If cancer patients are reluctant to engage in PA despite being aware of the long-term benefits of PA, something may be missing in our understanding of CRF and its role in effort-based decision-making regarding participation in PA (22–24). The decision to engage in PA relies on the computation of several costs of effort and expected benefits of PA (25, 26), and chronic fatigue might be a key aspect of unwillingness to expend any effort (24, 27, 28). Chronic fatigue can hinder motivation or self-regulatory capacities, leading cancer patients to choose effortless activities such as rest rather than effortful activities such as PA.

An interesting opportunity to achieve substantial progress in PA-based interventions for fatigued cancer patients would be to examine brain connectivity and its effect on effort-based decision-making. Indeed, to date, concerns have focused on the role of inflammation in the development of CRF (24, 29–32), but its implication in the reluctance of cancer patients to engage in PA has not been established. Even if several factors can cause durable changes in brain functional connectivity (See Figure 1 ), we propose that brain connectivity dysfunction in case of chronic fatigue alters effort-based decision-making useful to engage in PA. This hypothesis has never been proposed.

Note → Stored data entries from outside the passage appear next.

(** The messages of a stream, with the snapshot's answer for each, as the abstract
    machine sees them: the final state and the settlements. *)
Definition visit_all `{PostGIS} (known : string → bool) (v : Visits)
    (ms : list (nat * LocationEventV1 * list string)) : Visits * list settlement :=
  foldl (λ acc m, let '(o, v') := visit_event known m.1.2 m.2 acc.1 in
                  (v', acc.2 ++ [settlement_of m.1.1 o])) (v, []) ms.

(** The state of a device and its user before anything was seen. *)
Definition fx_visits : Visits := {| v_inside := []; v_log := []; v_seq _ := 0%Z |}.

(** ** Lemmas *)

Section lemmas.
Context `{PostGIS, RedisStore, AreaLookup}.
Variable config : RedisConfig.
Variable num_to_string : number → string.

Lemma transition_stay dto rec cur db :
  no_dedup dto → NoDup cur →
  same_elements cur (presence_of (dto_userId dto) (user_area_presence db)) →
  tx_run (transition dto rec (effective_capturedAt dto) cur) db =
    (inr ({| enteredAreaIds := []; duplicate := false |}, false), db).
Proof.
  intros Hdd Hnd Hs.
  assert (He : entered_of (dto_userId dto) cur db = []).
  { unfold entered_of. rewrite (proj2 (list_minus_nil _ _)); [done|]. intros a. apply Hs. }
  assert (Hd : departed_of (dto_userId dto) cur db = []).
  { unfold departed_of. apply list_minus_nil. intros a. apply Hs. }
  rewrite transition_commits; [|done..|].
  - unfold transition_writes, wrote_anything. by rewrite He, Hd.
  - by apply move_failure_stay.
Qed.

Lemma visit_all_refines u known ms v acc w w0 :
  rep_world u known v w → w_settled w = w_settled w0 ++ acc →
  Forall (λ m, ev_userId m.1.2 = u ∧ NoDup m.2 ∧
    find_covering (w_areas w) (ev_lng m.1.2) (ev_lat m.1.2) = inr m.2) ms →
  let r := foldl (λ acc m, let '(o, v') := visit_event known m.1.2 m.2 acc.1 in
             (v', acc.2 ++ [settlement_of m.1.1 o])) (v, acc) ms in
  let w' := foldl (process_next config num_to_string) w ms.*1 in
  rep_world u known r.1 w' ∧ w_settled w' = w_settled w0 ++ r.2.
Proof.
  revert v acc w. induction ms as [|m ms IH]; intros v acc w Hrep Hset Hms; [done|].
  apply Forall_cons in Hms as [(Hu & Hnd & Hfind) Hms]. cbn [fmap list_fmap foldl]. subst u.
  pose proof (process_next_refines config num_to_string known m.1 m.2 v w Hnd Hfind Hrep)
    as Hstep. cbn [fst snd].
  destruct (visit_event known m.1.2 m.2 v) as [o v']. destruct Hstep as [Hrep' Hset'].
  apply IH; [done| |].
  - by rewrite Hset', Hset, <- app_assoc.
  - by rewrite process_next_areas.
Qed.
End lemmas.
Lemma query_alike u cur X f (q : sql X) db1 db2 :
  own_sql u X q → writes_in cur X q → known_in cur (areas db1) → known_in cur (areas db2) →
  same_user_rows u db1 db2 →
  alike (same_user_rows u) (exec_query f q db1) (exec_query f q db2).
Proof.
  intros Hown Hw Hk1 Hk2 Hs. pose proof (sql_alike u cur X q _ _ Hown Hw Hk1 Hk2 Hs) as [Hr Hs'].
  unfold alike. destruct f; simpl in *; try done;
    destruct (exec_sql q db1) as [e1|[x1 d1]], (exec_sql q db2) as [e2|[x2 d2]];
    simpl in *; simplify_eq; done.
Qed.

Lemma transaction_alike u cur X f (p : prog sql X) db1 db2 :
  all_ops (own_sql u) p → all_ops (writes_in cur) p →
  known_in cur (areas db1) → known_in cur (areas db2) → same_user_rows u db1 db2 →
  alike (same_user_rows u) (exec_transaction f p db1) (exec_transaction f p db2).
Proof.
  intros Hown Hw Hk1 Hk2 Hs. unfold alike, exec_transaction. destruct f as [|e|e|n e]; [|done|..].
  1,2: pose proof (run_alike u cur X p [] db1 db2 Hown Hw Hk1 Hk2 Hs) as Hrun.
  3: pose proof (run_alike u cur X p (replicate n FOk ++ [FFail e]) db1 db2 Hown Hw Hk1 Hk2 Hs) as Hrun.
  all: destruct (run exec_statement p _ db1) as [[r1 d1] fs1],
         (run exec_statement p _ db2) as [[r2 d2] fs2]; simpl in *.
  all: destruct Hrun as [-> Hd]; by destruct r2.
Qed.

Lemma op_alike u cur X f (op : ioop X) w1 w2 :
  own tag_owner u X op → settled_op cur X op →
  known_in cur (table w1) → known_in cur (table w2) → same_user u w1 w2 →
  alike (same_user u) (exec X f op w1) (exec X f op w2).
Proof.
  intros Hown Hop Hk1 Hk2 Hs. pose proof Hs as [Hp Hst Hl Hm Hq Hset]. unfold alike.
  assert (Hrows : same_user_rows u (w_db w1) (w_db w2)) by (by split).
  destruct op; cbn [exec own settled_op] in *; try done; subst.
  - destruct (query_alike u cur X f q _ _ Hown Hop Hk1 Hk2 Hrows) as [Hr Hs'].
    destruct (exec_query f q (w_db w1)) as [r1 d1], (exec_query f q (w_db w2)) as [r2 d2].
    simpl in *. split; [done|]. destruct Hs'; by split.
  - destruct (transaction_alike u cur X f body _ _ Hown Hop Hk1 Hk2 Hrows) as [Hr Hs'].
    destruct (exec_transaction f body (w_db w1)) as [r1 d1],
      (exec_transaction f body (w_db w2)) as [r2 d2].
    simpl in *. split; [done|]. destruct Hs'; by split.
  - by destruct f.
  - by destruct f.
  - simpl. split; [by rewrite Hm|done].
  - split; [done|]. split; try done. simpl. by rewrite !lookup_insert_eq.
  - destruct Hown as [d ->]. simpl. split; [by rewrite Hq|done].
  - destruct Hown as [d ->]. split; [done|]. split; try done. simpl. intros d'.
    destruct (decide (device_key u d = device_key u d')) as [->|Hne];
      [by rewrite !lookup_insert_eq|by rewrite !lookup_insert_ne].
  - destruct f; try done. split; [done|]. split; try done. cbn [fst snd].
    rewrite !settled_for_settle. by rewrite Hset.
Qed.

Lemma query_areas u X f (q : sql X) db :
  own_sql u X q → areas (exec_query f q db).2 = areas db.
Proof.
  intros Hown. pose proof (sql_areas u X q db Hown) as Ha. cbn [exec_statement] in Ha.
  destruct f; simpl; try done; by destruct (exec_sql q db) as [e'|[x d]].
Qed.

Lemma transaction_areas u X f (p : prog sql X) db :
  all_ops (own_sql u) p → areas (exec_transaction f p db).2 = areas db.
Proof.
  intros Hown. unfold exec_transaction. destruct f as [|e|e|n e]; [|done|..].
  3: pose proof (run_sql_areas u X p (replicate n FOk ++ [FFail e]) db Hown) as Ha.
  1,2: pose proof (run_sql_areas u X p [] db Hown) as Ha.
  all: destruct (run exec_statement p _ db) as [[[e'|x] d] fs]; done.
Qed.

Lemma op_table u X f (op : ioop X) w :
  own tag_owner u X op → table (exec X f op w).2 = table w.
Proof.
  intros Hown. unfold table. destruct op; cbn [exec own] in *; try done.
  - pose proof (query_areas u X f q (w_db w) Hown) as Ha.
    by destruct (exec_query f q (w_db w)) as [r d].
  - pose proof (transaction_areas u X f body (w_db w) Hown) as Ha.
    by destruct (exec_transaction f body (w_db w)) as [r d].
  - by destruct f.
  - by destruct f.
  - by destruct f.
Qed.

(** ** A message reads the snapshot once *)

(** A program that is about to ask the snapshot for the areas of a point, once, and
    from then on only writes rows of the areas it was told. *)
Definition asks {A X} (staged : prog ioop A → Prop) (lng lat : number) (op : ioop X) :
    (exn + X → prog ioop A) → Prop :=
  match op in ioop X return (exn + X → prog ioop A) → Prop with
  | FindCovering lng' lat' => λ k, lng' = lng ∧ lat' = lat ∧
      ∀ cur, all_ops (settled_op cur) (k (inr cur))
  | op => λ k, settled_op [] _ op ∧ ∀ r, staged (k r)
  end.

Fixpoint staged {A} (lng lat : number) (p : prog ioop A) : Prop :=
  match p with
  | Ret _ | Throw _ => True
  | Vis op k => asks (staged lng lat) lng lat op k
  end.

Lemma settled_op_mono cur X (op : ioop X) : settled_op [] X op → settled_op cur X op.
Proof.
  assert (Hq : ∀ Y (q : sql Y), writes_in [] Y q → writes_in cur Y q).
  { intros Y q. destruct q; simpl; try done; by intros ?%elem_of_nil. }
  destruct op; simpl; try done; [apply Hq|]. induction body as [x|e|Y op k IH]; simpl; [done..|].
  intros [? ?]. split; auto.
Qed.

Lemma all_ops_mono {E A} (P Q : ∀ X, E X → Prop) (p : prog E A) :
  (∀ X op, P X op → Q X op) → all_ops P p → all_ops Q p.
Proof.
  intros HPQ. induction p as [x|e|X op k IH]; simpl; [done..|]. intros [? ?]. split; auto.
Qed.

Here, we demonstrate that CRF is associated with alterations in brain connectivity related to effort-based decision-making and can thus hinder attempts to engage in regular PA. Accordingly, we demonstrate that fatigue in cancer alters such brain connectivity by examining studies using functional magnetic resonance imaging (fMRI). The discussion section highlights that interventions targeting chronic fatigue in cancer should consider individual differences in lost or depleted inner resources rather than symptoms alone, as in previous cancer research. Clinical and interventional implications are then proposed.

Although no definition of CRF has been established, the concept has been described. According to the National Comprehensive Cancer Network (33), CRF is described as “a distressing, persistent, subjective sense of physical, emotional, and/or cognitive tiredness or exhaustion related to cancer or cancer treatment that is not proportional to recent activity and interferes with functioning”. Cancer-related fatigue should be distinguished from everyday fatigue, which can be easily recovered by rest. According to Bootsma et al. (34), CRF is chronic and should be considered a permanent symptom. Nevertheless, CRF is increasingly regarded as a multisymptom concept generally associated with physical and mental fatigue rather than a single symptom (35, 36). Thus, fatigue in cancer refers to a failure to initiate and/or sustain attentional tasks (mental fatigue) and physical activities (physical fatigue) requiring self-motivation (as opposed to external stimulation) in the absence of any clinically detectable motor weakness or dementia (37).

The question is whether chronic fatigue in cancer alters functional brain connectivity implied in effort-based decision-making; if so, a new mechanism related to brain connectivity explaining disengagement from PA by cancer patients warrants investigation. Based on six studies examining the relationship between chronic fatigue and task-related fMRI (71–76), three patterns of connectivity have been identified as plausible neural biomarkers of chronic fatigue in cancer patients (See Table 1 ).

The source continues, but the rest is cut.